Here are 18 useful Spanish travel phrases to keep in your pocket while traveling!
#1 Hello! = ¡Hola!
One of the best ways of showing courtesy in another culture is at least being able to say hello. In Spanish, the letter “h” is silent, so practice saying this one without English pronunciation.
#2 My name is… = Me llamo…, or Soy…
To introduce yourself in Spanish you have two common Spanish phrases available. In “Me llamo,” which literally translates to “I call myself,” the “ll” sounds more like an English “y.” When followed by your name, “Soy” translates to “I am.” If you can’t memorize both, pick your favorite so that others can know your name.
#3 How are you? = ¿Cómo está(s)?
Depending on your level of familiarity with another person, you may need to add the “s” at the end. In formal settings where you don’t know others very well, stick with “¿Como está?.” If you are friendly with the person with whom you are speaking, you can ask “¿Cómo estás?.”
#4 Can I order…? = ¿Me permite pedir…?
When in a restaurant and asking for food, you will have to get your waiter’s attention. Outside of the United States, it is very common to have to flag your waiter down with a hand signal. Once you get your waiter’s attention, you can order both food and drink with this expression.
#5 Can I have…? = ¿Puedo tener…?
This question works very similarly to the expression above when requesting food in a restaurant.
#6 Can we order…? = ¿Nos permite pedir…?
When speaking for a group, you’ll notice the change between “me” and “nos.” This expression is to grant permission for a full group to place an order.
#7 Can we have…? = ¿Podemos tener…?
Again, when representing a group of people, you will see a change in the verb used in the question. “Podemos tener” can be used to represent what the whole group wants to eat.
#8 Where is… ? = ¿Dónde está?
Whether you’re lost and need directions or simply want to find the bathroom, this useful expression will help others guide you toward your destination.
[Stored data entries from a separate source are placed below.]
(* ===== verification/Qr.v ===== *)
(** * QR codes ([rustlavel-auth/src/qr.rs])

    The encoder of enrolment codes, byte mode, versions 1 to 10: the tables of
    the standard, arithmetic in GF(256) and Reed-Solomon codewords, the codeword
    sequence, the drawing of the symbol with its masks and penalty rules, and the
    SVG it is shown as. A [u8] or [u32] is a [Z]; positions, counts and versions
    are [nat]. *)

From S2P Require Import Prelude Text.

Module Qr.

(** ** Error correction levels *)

Inductive Ecc := Low | Medium | Quartile | High.

#[export] Instance Ecc_eq_dec : EqDecision Ecc.
Proof. solve_decision. Defined.

Definition index (e : Ecc) : nat := match e with Low => 0 | Medium => 1 | Quartile => 2 | High => 3 end.
Definition format_bits (e : Ecc) : Z := match e with Low => 1 | Medium => 0 | Quartile => 3 | High => 2 end.
Definition ecc_name (e : Ecc) : list Z :=
  match e with Low => lit "Low" | Medium => lit "Medium" | Quartile => lit "Quartile" | High => lit "High" end.

(** ** Tables from the standard *)

Definition MAX_VERSION : nat := 10.
Definition TOTAL_CODEWORDS : list nat := [26; 44; 70; 100; 134; 172; 196; 242; 292; 346]%nat.

(** Error-correction codewords per block, group-1 blocks, data codewords of each,
    group-2 blocks; by version and level. *)
Definition BLOCKS : list (list (nat * nat * nat * nat)) :=
  ([[(7, 1, 19, 0); (10, 1, 16, 0); (13, 1, 13, 0); (17, 1, 9, 0)];
    [(10, 1, 34, 0); (16, 1, 28, 0); (22, 1, 22, 0); (28, 1, 16, 0)];
    [(15, 1, 55, 0); (26, 1, 44, 0); (18, 2, 17, 0); (22, 2, 13, 0)];
    [(20, 1, 80, 0); (18, 2, 32, 0); (26, 2, 24, 0); (16, 4, 9, 0)];
    [(26, 1, 108, 0); (24, 2, 43, 0); (18, 2, 15, 2); (22, 2, 11, 2)];
    [(18, 2, 68, 0); (16, 4, 27, 0); (24, 4, 19, 0); (28, 4, 15, 0)];
    [(20, 2, 78, 0); (18, 4, 31, 0); (18, 2, 14, 4); (26, 4, 13, 1)];
    [(24, 2, 97, 0); (22, 2, 38, 2); (22, 4, 18, 2); (26, 4, 14, 2)];
    [(30, 2, 116, 0); (22, 3, 36, 2); (20, 4, 16, 4); (24, 4, 12, 4)];
    [(18, 2, 68, 2); (26, 4, 43, 1); (24, 6, 19, 2); (28, 6, 15, 2)]])%nat.

Definition ALIGNMENT : list (list nat) :=
  ([[]; [6; 18]; [6; 22]; [6; 26]; [6; 30]; [6; 34]; [6; 22; 38]; [6; 24; 42]; [6; 26; 46]; [6; 28; 50]])%nat.

Definition MODE_BYTE : Z := 4.
Definition PAD_CODEWORDS : list Z := [0xEC; 0x11].

(** [BLOCKS[version - 1][ecc.index()]]. *)
Definition block_shape (version : nat) (ecc : Ecc) : nat * nat * nat * nat :=
  nth (index ecc) (nth (version - 1) BLOCKS []) (0, 0, 0, 0)%nat.

(** ** GF(256) *)

Definition GF_POLY : Z := 0x11D.

Fixpoint exp_loop (i : nat) (value : Z) : list Z :=
  match i with
  | O => []
  | S i =>
      let next := Z.shiftl value 1 in
      u8 value :: exp_loop i (if Z.land next 0x100 =? 0 then next else Z.lxor next GF_POLY)
  end.
Definition build_exp : list Z := exp_loop 256 1.
Definition GF_EXP : list Z := Eval vm_compute in build_exp.

Definition build_log : list Z :=
  fold_left (fun log i => <[Z.to_nat (nth i GF_EXP 0) := Z.of_nat i]> log) (seq 0 255) (repeat 0 256).
Definition GF_LOG : list Z := Eval vm_compute in build_log.

Definition gf_mul (a b : Z) : Z :=
  if (a =? 0) || (b =? 0) then 0
  else
    let sum := nth (Z.to_nat a) GF_LOG 0 + nth (Z.to_nat b) GF_LOG 0 in
    nth (Z.to_nat (sum mod 255)) GF_EXP 0.

(** The loop over the coefficients, each of which takes in the next one as it was. *)
Fixpoint times_root (root : Z) (coefficients : list Z) : list Z :=
  match coefficients with
  | [] => []
  | c :: rest =>
      (match rest with
       | [] => gf_mul c root
       | next :: _ => Z.lxor (gf_mul c root) next
       end) :: times_root root rest
  end.

Fixpoint generator_loop (n : nat) (root : Z) (coefficients : list Z) : list Z :=
  match n with
  | O => coefficients
  | S n => generator_loop n (gf_mul root 2) (times_root root coefficients)
  end.

Definition generator (degree : nat) : list Z :=
  generator_loop degree 1 (match degree with O => [] | S n => repeat 0 n ++ [1] end).

(** One data codeword through the register. *)
Definition remainder_step (divisor result : list Z) (byte : Z) : list Z :=
  let factor := Z.lxor byte (nth 0 result 0) in
  let shifted := match result with [] => [] | _ :: rest => rest ++ [0] end in
  zip_with (fun slot coefficient => Z.lxor slot (gf_mul coefficient factor)) shifted divisor.

Definition remainder (data divisor : list Z) : list Z :=
  fold_left (remainder_step divisor) data (repeat 0 (length divisor)).

(** ** Capacity *)

Definition data_codewords (version : nat) (ecc : Ecc) : nat :=
  let '(_, group1, data_per_block, group2) := block_shape version ecc in
  (group1 * data_per_block + group2 * (data_per_block + 1))%nat.

Definition count_bits (version : nat) : nat := if (version <=? 9)%nat then 8 else 16.

Definition capacity_bytes (version : nat) (ecc : Ecc) : nat :=
  ((data_codewords version ecc * 8 - 4 - count_bits version) / 8)%nat.

Definition choose_version (length : nat) (ecc : Ecc) : option nat :=
  List.find (fun version => (length <=? capacity_bytes version ecc)%nat) (seq 1 MAX_VERSION).

(** ** Codewords *)

(** [Bits::push]: the bits it appends, the most significant first. *)
Definition push (value : Z) (width : nat) : list bool :=
  map (fun shift => Z.testbit value (Z.of_nat shift)) (rev (seq 0 width)).

(** The byte of a chunk of at most eight bits. *)
Fixpoint pack (index : nat) (chunk : list bool) (byte : Z) : Z :=
  match chunk with
  | [] => byte
  | bit :: chunk => pack (S index) chunk (if bit then Z.lor byte (Z.shiftl 1 (Z.of_nat (7 - index))) else byte)
  end.

Definition message_bits (bytes : list Z) (version : nat) (capacity : nat) : list bool :=
  let bits := push MODE_BYTE 4 ++ push (u32 (Z.of_nat (length bytes))) (count_bits version) ++
              concat (map (fun byte => push byte 8) bytes) in
  let terminator := Nat.min (capacity * 8 - length bits) 4 in
  let bits := bits ++ push 0 terminator in
  bits ++ push 0 ((8 - length bits mod 8) mod 8).

Definition message_codewords (bytes : list Z) (version : nat) (capacity : nat) : list Z :=
  let data := map (fun chunk => pack 0 chunk 0) (chunks 8 (message_bits bytes version capacity)) in
  data ++ map (fun index => nth (index mod 2) PAD_CODEWORDS 0) (seq 0 (capacity - length data)).

(** The data codewords of each block: the short blocks first. *)
Fixpoint split_blocks (data : list Z) (lengths : list nat) : list (list Z) :=
  match lengths with
  | [] => []
  | n :: lengths => take n data :: split_blocks (drop n data) lengths
  end.

Definition block_lengths (version : nat) (ecc : Ecc) : list nat :=
  let '(_, group1, data_per_block, group2) := block_shape version ecc in
  map (fun block => if (block <? group1)%nat then data_per_block else (data_per_block + 1)%nat) (seq 0 (group1 + group2)).

(** The codewords of every block at [index], for each index below [n]. *)
Definition interleave (n : nat) (blocks : list (list Z)) : list Z :=
  concat (map (fun index => omap (fun block => block !! index) blocks) (seq 0 n)).

Definition encode_codewords (bytes : list Z) (version : nat) (ecc : Ecc) : list Z :=
  let capacity := data_codewords version ecc in
  let data := message_codewords bytes version capacity in
  let '(ecc_per_block, group1, data_per_block, group2) := block_shape version ecc in
  let divisor := generator ecc_per_block in
  let data_blocks := split_blocks data (block_lengths version ecc) in
  let ecc_blocks := map (fun block => remainder block divisor) data_blocks in
  let longest := (data_per_block + (if 0 <? group2 then 1 else 0))%nat in
  interleave longest data_blocks ++ interleave ecc_per_block ecc_blocks.

(** ** Drawing *)

Record Canvas := mkCanvas { size : nat; modules : list bool; function : list bool }.

Definition Canvas_new (size : nat) : Canvas :=
  mkCanvas size (repeat false (size * size)) (repeat false (size * size)).
Definition at_ (c : Canvas) (x y : nat) : nat := (y * size c + x)%nat.
Definition Canvas_get (c : Canvas) (x y : nat) : bool := nth (at_ c x y) (modules c) false.
Definition Canvas_set (x y : nat) (dark : bool) (c : Canvas) : Canvas :=
  mkCanvas (size c) (<[at_ c x y := dark]> (modules c)) (function c).
Definition set_function (x y : nat) (dark : bool) (c : Canvas) : Canvas :=
  mkCanvas (size c) (<[at_ c x y := dark]> (modules c)) (<[at_ c x y := true]> (function c)).
Definition is_function (c : Canvas) (x y : nat) : bool := nth (at_ c x y) (function c) false.

(** A loop whose body changes the canvas. *)
Definition for_each {A} (l : list A) (body : A -> Canvas -> Canvas) (c : Canvas) : Canvas :=
  fold_left (fun c a => body a c) l c.

(** [-n..=n]. *)
Definition around (n : nat) : list Z := map (fun i => Z.of_nat i - Z.of_nat n) (seq 0 (2 * n + 1)).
#9 How do you say…? = ¿Cómo se dice… ?
If you are surrounded by native Spanish speakers that are familiar with the English language, this expression will be useful for interacting with them and adding more words to your Spanish vocabulary.
#10 What does … mean? = ¿Qué quiere decir…?
Another useful expression for trying to gain clarification for what commonly used words mean, “Qué quiere decir” will allow you to interact with others while learning new words.
#11 Good morning! = ¡Buenos días!
In addition to “Hola!,” you can greet people at different times of the day. From when you wake up in the morning until noon, you will commonly hear and use this greeting.
#12 Good night! = ¡Buenas noches!
When the day is over and the sun has set, this expression can be used to both greet someone and to say goodbye as you part ways at the end of the night.
#13 Check, please! = ¡La cuenta, por favor!
Once you have finished your meal in the restaurant, don’t forget that you’ll probably have to flag your server down once again. This is the most efficient way to ask for the check.
#14 Do you speak English? = ¿Habla Ud. inglés?
If you really do end up getting lost or have an emergency situation arise, you may be more comfortable speaking in native English. This is the best way to find out if speaking English with another person is even a possibility.
#15 I do not speak Spanish. = No hablo español
If you are able to charm a native speaker with great pronunciation in your greetings, he or she may begin speaking a mile a minute in Spanish. To let another person know that your conversational abilities are limited, you can simply say “No hablo español.”
#16 I’m sorry. = ¡Perdone! or !Lo siento!
There are two Spanish phrases to apologize in Spanish. “Perdone” is commonly used if you bump into someone by accident. “Lo siento” is typically said when feeling extra apologetic or expressing great sympathy for another person.
#17 Thank you = Gracias
To express thanks, simply say “Gracias.” A common reply to “gracias” is “¡No hay de qué!,” which means “Don’t worry about it!.”
#18 Excuse me! = ¡Disculpe! or ¡Con permiso!
Like saying “I’m sorry,” to excuse oneself in Spanish depends on context, too. “Disculpe” normally is used when you need another person’s attention. “Con permiso” is said when someone is blocking your way, and you need to get by politely.
As you enjoy your stay in Barcelona, you will find that these expressions will serve as a great basis to fundamental interactions with others. The longer your visit, the more likely your vocabulary will expand, and you will begin to interact more casually with Spanish natives.